Australia’s banks have revamped their guidelines to help bank staff identify signs of financial abuse against family members and elderly people.
The Australian Banking Association says the update is part of an industry-wide focus on preventing family violence and elder abuse.
“This kind of behaviour is a form of domestic violence,” ABA chief executive Anna Bligh said. “It can be an enabler for partners to keep women trapped in abusive and often dangerous relationships.
“It’s also used against the elderly. Elder abuse can take many forms.”
Elder abuse can include spending money without permission, forging signatures, duping seniors into signing documents and using banks accounts or credit cards without consent. It can also involve loans that are never paid back, or coercing a person to be guarantor on a loan.

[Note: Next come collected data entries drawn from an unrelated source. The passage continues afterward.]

Lemma Apply_ok_inv H pubkeys opts w rep w' dir base : honest_lstat H → target opts = (dir, base) →
  Apply (K:=K) H pubkeys opts w = ((rep, None), w') →
  (Opt_DryRun opts = true ∧ w' = w) ∨
  ∃ block m merged, Render (K:=K) pubkeys = Ok block ∧ file (cur w') dir base = Some (RegularFile m merged) ∧
    Merge (content_of (file (cur w) dir base)) block = Ok merged ∧ Rep_Size rep = len merged ∧
    not_emptied opts (content_of (file (cur w) dir base)) block ∧ Opt_DryRun opts = false.
Proof.
  intros Hh Ht. unfold Apply. destruct (Render pubkeys) as [block|]; [|done]. rewrite Ht.
  destruct (_ || _ || _); [done|]. destruct (Opt_DryRun opts) eqn:Hdry.
  - destruct (os_Stat H dir w) as [[]  w1] eqn:E; apply os_Stat_same in E as ->.
    + intros E. destruct (apply_in_inv _ _ _ _ _ _ _ _ _ _ Hh E) as [[-> _]|[? _]]; [by left|congruence].
    + destruct (errors_is _ _); [intros; simplify_eq; by left|].
      intros E. destruct (apply_in_inv _ _ _ _ _ _ _ _ _ _ Hh E) as [[-> _]|[? _]]; [by left|congruence].
  - destruct (ensureDir H dir w) as [[] w1] eqn:E; [|done]. apply ensureDir_same in E. intros E'. right.
    pose proof (good_cur _ _ _ E dir base) as Hf.
    destruct (apply_in_inv _ _ _ _ _ _ _ _ _ _ Hh E') as [[-> Hok]|(_ & merged & r & HM & Hsz & Hne & HW & Hok & _)].
    + destruct (Hok eq_refl) as (merged & HM & Hsz & Hne & [?|[m Hold]]); [congruence|].
      rewrite Hf in HM, Hne. exists block, m, merged. by split_and!.
    + rewrite Hf in HM, Hne. exists block, (Rep_Mode rep), merged. split_and!; try done.
      destruct (tempName H base) as [tmp|e] eqn:Htmp.
      * apply (good_mono _ (safe dir base tmp (cur w) (RegularFile (Rep_Mode rep) merged))) in E;
          [|intros; by apply same_files_safe].
        destruct (writeAtomic_safe _ _ _ _ _ (tempName_base _ _ _ Htmp) H _ merged _ _ _ _ eq_refl Htmp E HW) as [_ Hd].
        by apply Hd, Hok.
      * rewrite (writeAtomic_no_name _ _ _ _ _ _ _ Htmp) in HW. simplify_eq. by specialize (Hok eq_refl).
Qed.
End ApplyLemmas.

(** A line feed is missing after a text that does not end with one. *)
Lemma newline_if_last existing : newline_if existing = if decide (existing = [] ∨ last existing = Some LF) then [] else [LF].
Proof.
  unfold newline_if. destruct existing as [|c l _] using rev_ind; [done|]. rewrite rev_app_distr, last_snoc. cbn [rev app].
  case_bool_decide as Hc; case_decide as Hd; try done.
  - destruct Hd as [Hd|Hd]; [destruct l; discriminate Hd|]. congruence.
  - destruct Hd. right. f_equal. destruct (decide (c = LF)); [done|]. by destruct Hc.
Qed.

(** ** Claims *)

(** C26. [Merge] touches the managed block and nothing else.  Given a well-formed
    new block, a merge that succeeds either replaced the text from the one BEGIN line
    to the one END line after it -- the file is [pre ++ old ++ post], the result
    [pre ++ block ++ post], byte for byte -- or, when the file has no marker line at
    all, appended the block to the untouched file, after one line feed exactly if its
    last line was unterminated.  It succeeds on exactly these two kinds of file; any other
    arrangement of markers is refused. *)
Theorem Merge_preserves_outside existing block :
  managed block → terminated block →
  (∀ out, Merge existing block = Ok out →
    (∃ pre old post, existing = pre ++ old ++ post ∧ out = pre ++ block ++ post ∧ managed old ∧
       Forall plain (keep_lines pre) ∧ Forall plain (keep_lines post)) ∨
    (out = existing ++ (if decide (existing = [] ∨ last existing = Some LF) then [] else [LF]) ++ block ∧
       Forall plain (keep_lines existing))) ∧
  (is_ok (Merge existing block) = true ↔
    Forall plain (keep_lines existing) ∨ ∃ P bl M el Q, block_lines (keep_lines existing) P bl M el Q).
Proof.
  intros Hm Ht. split; [intros out Hout|].
  - destruct (Merge_cases existing block Hm Ht) as [H|[H|[_ H]]].
    + destruct H as (pre & old & post & -> & [] & _ & E). left. exists pre, old, post.
      rewrite E in Hout. by simplify_eq.
    + destruct H as (Hp & _ & E). right. rewrite E in Hout. simplify_eq. split; [|done]. by rewrite newline_if_last.
    + congruence.
  - unfold Merge. destruct (locate existing) as [[[lo hi]|]|e] eqn:Hl.
    + split; [intros _|done]. right. apply locate_found in Hl as (P & bl & M & el & Q & ? & _). eauto 8.
    + split; [intros _|done]. left. by apply locate_none.
    + split; [done|].
      intros [H|(P & bl & M & el & Q & H)]; [apply locate_none in H|apply locate_some in H]; congruence.
Qed.

(** Applying is idempotent and the last writer wins.  After a merge the block
    is found again exactly where it was put; merging the same block once more
    changes nothing; and merging any other well-formed block gives what merging it
    into the original file would have given, so no sequence of merges leaves a
    second block or residue of an earlier one. *)
Theorem Merge_last_writer existing block block' out :
  managed block → terminated block → managed block' → terminated block' →
  Merge existing block = Ok out →
  (∃ lo, locate out = Ok (Some (lo, (lo + length block)%nat)) ∧ take (length block) (drop lo out) = block) ∧
  Merge out block = Ok out ∧ Merge out block' = Merge existing block'.
Proof.
  intros Hm Ht Hm' Ht' Hout.
  assert (∃ pre post, around pre block post ∧ around pre block' post ∧ out = pre ++ block ++ post ∧
    Merge existing block' = Ok (pre ++ block' ++ post)) as (pre & post & Har & Har' & -> & E).
  { destruct (Merge_cases existing block Hm Ht) as [H|[H|[_ H]]].
    - destruct H as (pre & old & post & -> & Ho & Har & E). exists pre, post. rewrite E in Hout. simplify_eq.
      split_and!; try done; [destruct Har; split; auto|]. by apply Merge_around.
    - destruct H as (Hp & Har & E). exists (existing ++ newline_if existing), []. rewrite E in Hout. simplify_eq.
      split_and!; try done; [destruct Har; split; auto|by rewrite app_nil_r, app_assoc|].
      unfold Merge. rewrite (proj2 (locate_none _) Hp), app_nil_r. by rewrite <- app_assoc.
    - congruence. }
  rewrite E. split_and!; [|by apply Merge_around..]. exists (length pre). split; [by apply locate_around|].
  by rewrite drop_app_length, take_app_length.
Qed.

The association warns financial abuse increases during times of crisis such as the COVID-19 pandemic, floods and bushfires.
Under the revised guidelines, bank staff will be trained to better detect signs of financial abuse and report them to the relevant authorities.
Staff will also be trained in recommending safer account settings and assisting victims of domestic violence to set up new accounts.
The revised guidelines reflect the role of digital banking in financial abuse, with the ABA warning of new risks like using a message in a digital transaction description to threaten or intimidate someone.
“Bank staff are well trained to spot red flags and respond to cases of financial abuse,” Ms Bligh said. “These guidelines will ensure that protection of vulnerable customers remains a key priority.”
She said anyone experiencing financial abuse should talk to their bank. The guidelines were last updated for financial abuse in 2014.